**TASK STATEMENT**
What lines in the following entries hold the word "Import"? Copy each one.

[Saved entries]

(* ===== verification/BalancerStop.v ===== *)
(** * The load balancer stops

    A termination signal is noticed on the next turn of the event loop, and every
    turn comes to an end: [start] returns. *)

From S2P Require Import Prelude Numerals Sys Progress Total Epoll Socket TimerFd Backends Ring Counts Health LbText Balancer.
From S2P Require Import BalancerInv BalancerTraffic BalancerProgress.
Import Backend BackendPool LoadBalancer.

(** ** The history only grows *)

Section Checker.
Import HealthChecker.
Context {K : Kernel} {T : Traversal Check}.

Lemma grows_now : grows now.
Proof. unfold now. makes_run. Qed.

Lemma grows_finishCheck key ok : grows (finishCheck key ok).
Proof. unfold finishCheck, on_backend, drop_check. makes_run. Qed.

Lemma grows_failCheck key : grows (failCheck key).
Proof. unfold failCheck, on_backend, drop_check. makes_run. Qed.
#[local] Hint Resolve grows_now grows_finishCheck grows_failCheck : makes.

Lemma grows_handleWrite fuel key check : grows (handleWrite fuel key check).
Proof.
  revert check. induction fuel as [|fuel IH]; intros check; cbn [handleWrite]; [auto with makes|].
  unfold now, on_check. makes_run.
Qed.

Lemma grows_handleRead fuel key check : grows (handleRead fuel key check).
Proof.
  revert check. induction fuel as [|fuel IH]; intros check; cbn [handleRead]; [auto with makes|].
  unfold on_check. makes_run.
Qed.

Lemma grows_stage key guard body : (∀ c, grows (body c)) → grows (stage key guard body).
Proof. intros Hb. unfold stage, handles. makes_run. Qed.

Lemma grows_handleEvent fuel key events : grows (handleEvent fuel key events).
Proof.
  pose proof grows_handleWrite. pose proof grows_handleRead.
  assert (∀ c, grows (handleConnect key c)) by (intros c; unfold handleConnect, on_check; makes_run).
  unfold handleEvent. makes_run; by apply grows_stage.
Qed.

Lemma grows_checker_start : grows start.
Proof. unfold start, active, start_check, add_check, on_backend. makes_run. Qed.

Lemma grows_nextTimeout : grows nextTimeoutMs.
Proof. unfold nextTimeoutMs. makes_run. Qed.

Lemma grows_expire : grows expire.
Proof. unfold expire. makes_run. Qed.

End Checker.

Section Grows.
Context {K : Kernel} {TC : Traversal HealthChecker.Check} {TP : Traversal ConnectionPair}.

Lemma grows_with_connection {A} key (missing : A) body :
  (∀ c, grows (body c)) → grows (with_connection key missing body).
Proof. intros Hb. unfold with_connection, find_connection. makes_run. Qed.

Lemma grows_on_backend i f : grows (on_backend i f).
Proof. apply makes_modify. Qed.

Lemma grows_on_connection key f : grows (on_connection key f).
Proof. apply makes_modify. Qed.

Lemma grows_watch fd events current store : grows store → grows (watch fd events current store).
Proof. intros Hs. unfold watch. makes_run. Qed.
#[local] Hint Resolve grows_with_connection grows_on_backend grows_on_connection grows_watch : makes.

Ltac grow :=
  makes_run;
  repeat lazymatch goal with
  | |- makes _ (with_connection _ _ _) => apply grows_with_connection; intros ?; makes_run
  | |- makes _ (watch _ _ _ _) => apply grows_watch; makes_run
  | |- True => exact I
  end.

Lemma grows_closeConnection key : grows (closeConnection key).
Proof. unfold closeConnection. grow. Qed.

Lemma grows_try_address address : grows (try_address address).
Proof. unfold try_address. grow. Qed.
#[local] Hint Resolve grows_closeConnection grows_try_address : makes.

Lemma grows_attach key index undo : grows (attach key index undo).
Proof. unfold attach, connectToBackend. grow. Qed.
#[local] Hint Resolve grows_attach : makes.

Lemma grows_failover key failed : grows (failoverConnection key failed).
Proof. unfold failoverConnection, detach, failover_attempt. grow. Qed.

Lemma grows_round_robin attempts count : grows (round_robin attempts count).
Proof. induction attempts as [|attempts IH]; cbn [round_robin]; grow. Qed.
#[local] Hint Resolve grows_failover grows_round_robin : makes.

Lemma grows_selectRoundRobin : grows selectRoundRobinBackend.
Proof. unfold selectRoundRobinBackend. grow. Qed.
#[local] Hint Resolve grows_selectRoundRobin : makes.

Lemma grows_connect_attempts left attempt count initial attempted key :
  grows (connect_attempts left attempt count initial attempted key).
Proof.
  revert attempt attempted. induction left as [|left IH]; intros attempt attempted; cbn [connect_attempts];
    [grow|]. unfold choose_index. grow.
Qed.
#[local] Hint Resolve grows_connect_attempts : makes.

Lemma grows_connectClient key : grows (connectClientToBackend key).
Proof. unfold connectClientToBackend, selectBackend. grow. Qed.

Lemma grows_forwardData fuel fd key d drain : grows (forwardData fuel fd key d drain).
Proof.
  induction fuel as [|fuel IH]; cbn [forwardData]; [auto with makes|].
  unfold close_reader, close_owner, mark_read_closed. grow.
Qed.

Lemma grows_flushData fuel fd key d : grows (flushData fuel fd key d).
Proof.
  induction fuel as [|fuel IH]; cbn [flushData]; [auto with makes|]. unfold close_owner. grow.
Qed.

Lemma grows_handleAccept fuel : grows (handleAccept fuel).
Proof.
  induction fuel as [|fuel IH]; cbn [handleAccept]; [auto with makes|].
  unfold accept_client. grow.
Qed.
#[local] Hint Resolve grows_connectClient grows_forwardData grows_flushData grows_handleAccept : makes.

Lemma grows_read_event fuel key flags b : grows (read_event fuel key flags b).
Proof. unfold read_event, client_readable, classify, serve_metrics, set_client_events. grow. Qed.

Lemma grows_after_event key : grows (after_event key).
Proof. unfold after_event, shutdown_event, set_client_events, set_backend_events. grow. Qed.
#[local] Hint Resolve grows_read_event grows_after_event : makes.

Lemma grows_relay_event fuel fd flags : grows (relay_event fuel fd flags).
Proof. unfold relay_event, drain_event, connect_event, write_event. grow. Qed.
#[local] Hint Resolve grows_relay_event : makes.

Lemma grows_turn fuel : grows (turn fuel).
Proof.
  pose proof grows_handleEvent. pose proof grows_checker_start.
  pose proof grows_nextTimeout. pose proof grows_expire.
  unfold turn, handle_event, handleHealthCheck, handleHealthEvent, checker, timer, TimerFd.consume,
    HealthChecker.handles, Epoll.wait. grow.
Qed.

End Grows.

(** ** Stopping *)

Section Members.
Context {K : Kernel}.

(** A member's operation that only makes neutral calls. *)
Lemma keeps_member {A} F get set (m : Prog Z A) :
  (∀ s w fd, tables F s w → tables F (set fd s) w) →
  (∀ x w, wp m (λ _ _ w', quiet w w') x w) → keeps F (zoom get set m).
Proof.
  intros Hset Hm s w Ht. apply wp_zoom. eapply wp_mono; [|apply Hm]. intros a x w' Hq.
  apply Hset. by eapply tables_quiet.
Qed.

Lemma keeps_listener F port : keeps F (listener (Socket.bindAndListen port)).
Proof.
  apply keeps_member; [by intros s w fd []|]. intros x w. unfold Socket.bindAndListen.
  wp_step. apply wp_gets. destruct (id x =? -1); [by apply wp_ret|]. wp_step. apply wp_sys.
  destruct (_ =? -1); [|wp_step; apply wp_sys]; apply wp_ret;
    repeat (apply quiet_call; [|done]); done.
Qed.

Lemma keeps_timer_start F n : keeps F (timer (TimerFd.start n)).
Proof.
  apply keeps_member; [by intros s w fd []|]. intros x w. unfold TimerFd.start.
  wp_step. apply wp_gets. destruct (_ || _)%bool; [by apply wp_ret|]. wp_step. apply wp_sys, wp_ret.
  by apply quiet_call.
Qed.

Lemma keeps_add F fd events : keeps F (Epoll.add fd events).
Proof. apply keeps_bind; [by apply keeps_sys|]. intros a. apply keeps_ret. Qed.

End Members.

Section Stop.
Context {K : Kernel} {TC : Traversal HealthChecker.Check} {TP : Traversal ConnectionPair}.
Context (n : nat) {P : Patient K n} (m : nat) {B : Backlog K m} (t : nat) {HT : Terminated K t}.
Context {FK : FreshFds K} {HK : Honest K} (F : gset Z).
Implicit Types (s : LoadBalancer) (w : history).

Lemma signals_shut_down l s :
  SIGTERM ∈ l ∨ shutdown_requested s = true → shutdown_requested (fold_left handleSignal l s) = true.
Proof.
  revert s. induction l as [|x l IH]; intros s; cbn.
  { by intros [?%elem_of_nil|?]. }
  intros [[<-|Hx]%elem_of_cons|Hs]; apply IH; [by right|by left|right].
  unfold handleSignal. by destruct (_ || _).
Qed.

(** The [d]-th look at the signals. *)
Lemma shutting_down_spec d s w :
  tables F s w → (d ≤ polls w)%nat →
  wp shutting_down (λ stop s' w', tables F s' w' ∧ (S d ≤ polls w')%nat ∧ ((t ≤ d)%nat → stop = true)) s w.
Proof.
  intros Ht Hd. pose proof (keeps_shutting_down F s w Ht) as Hk. revert Hk. unfold wp, shutting_down.
  unfold bind, sys, modify, gets. intros Hk. split_and!; [done|cbn; lia|]. intros Htd.
  apply signals_shut_down. left. apply list_elem_of_fmap. exists (SIGTERM, 0). split; [done|].
  apply terminated. lia.
Qed.

Lemma loop_settles turns d s w :
  (t - d < turns)%nat → (d ≤ polls w)%nat → tables F s w → settles (λ fuel, loop turns fuel) s w.
Proof.
  revert d s w. induction turns as [|turns IH]; intros d s w Hturns Hd Ht; [lia|]. cbn [loop].
  settles_step (λ (stop : bool) s' w', tables F s' w' ∧ (S d ≤ polls w')%nat ∧ ((t ≤ d)%nat → stop = true)).
  { apply settles_always. unfold shutting_down. total_run. }
  { intros _. by apply shutting_down_spec. }
  intros [] s1 w1 (Ht1 & Hd1 & Hstop); [by apply settles_always, total_ret|].
  assert (d < t)%nat by (destruct (decide (t ≤ d)%nat) as [Hle|]; [by specialize (Hstop Hle)|lia]).
  settles_step (λ (_ : bool) s' w', tables F s' w' ∧ (polls w1 ≤ polls w')%nat).
  { by apply (turn_settles n m F). }
  { intros fuel. apply grows_polls; [apply grows_turn|]. by apply keeps_turn. }
  intros [] s2 w2 [Ht2 Hd2]; [|by apply settles_always, total_ret]. apply (IH (S d)); [lia..|done].
Qed.

(** A step that cannot hang and is run for its effect on the tables. *)
Lemma settles_prelude {A C} (m0 : Prog LoadBalancer A) (f : nat → A → Prog LoadBalancer C) s w :
  total m0 → keeps F m0 → tables F s w →
  (∀ a s' w', tables F s' w' → settles (λ fuel, f fuel a) s' w') →
  settles (λ fuel, bind m0 (f fuel)) s w.
Proof.
  intros Hm Hk Ht Hf. apply (settles_bind (λ _, m0) f (λ _, tables F)); [by apply settles_always| |done].
  intros _. by apply Hk.
Qed.

Lemma start_settles turns s w :
  (t < turns)%nat → tables F s w → settles (λ fuel, start turns fuel) s w.
Proof.
  intros Hturns Ht. unfold start.
  apply settles_prelude; [|by apply keeps_listener|done|].
  { unfold listener, Socket.bindAndListen. total_run. }
  intros [] s1 w1 Ht1; [|by apply settles_always, total_ret]. cbn [negb].
  apply settles_prelude; [apply total_gets|apply keeps_gets|done|]. intros listen_fd s2 w2 Ht2.
  apply settles_prelude; [apply total_add|apply keeps_add|done|].
  intros [] s3 w3 Ht3; [|by apply settles_always, total_ret]. cbn [negb].
  apply settles_prelude; [|by apply keeps_timer_start|done|].
  { unfold timer, TimerFd.start. total_run. }
  intros [] s4 w4 Ht4; [|by apply settles_always, total_ret]. cbn [negb].
  apply settles_prelude; [apply total_gets|apply keeps_gets|done|]. intros timer_fd s5 w5 Ht5.
  apply settles_prelude; [apply total_add|apply keeps_add|done|].
  intros [] s6 w6 Ht6; [|by apply settles_always, total_ret]. cbn [negb].
  settles_step (λ (_ : ()) s' w', tables F s' w').
  { apply (loop_settles turns 0); [lia..|done]. }
  { intros fuel. by apply keeps_loop. }
  intros _ s7 w7 _. apply settles_always. unfold closeAllConnections, close_pair, checker, HealthChecker.cancelAll.
  pose proof (@total_remove). pose proof total_on_backend. total_run.
Qed.

End Stop.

**FINAL ANSWER**
From S2P Require Import Prelude Numerals Sys Progress Total Epoll Socket TimerFd Backends Ring Counts Health LbText Balancer.
From S2P Require Import BalancerInv BalancerTraffic BalancerProgress.
Import Backend BackendPool LoadBalancer.
Import HealthChecker.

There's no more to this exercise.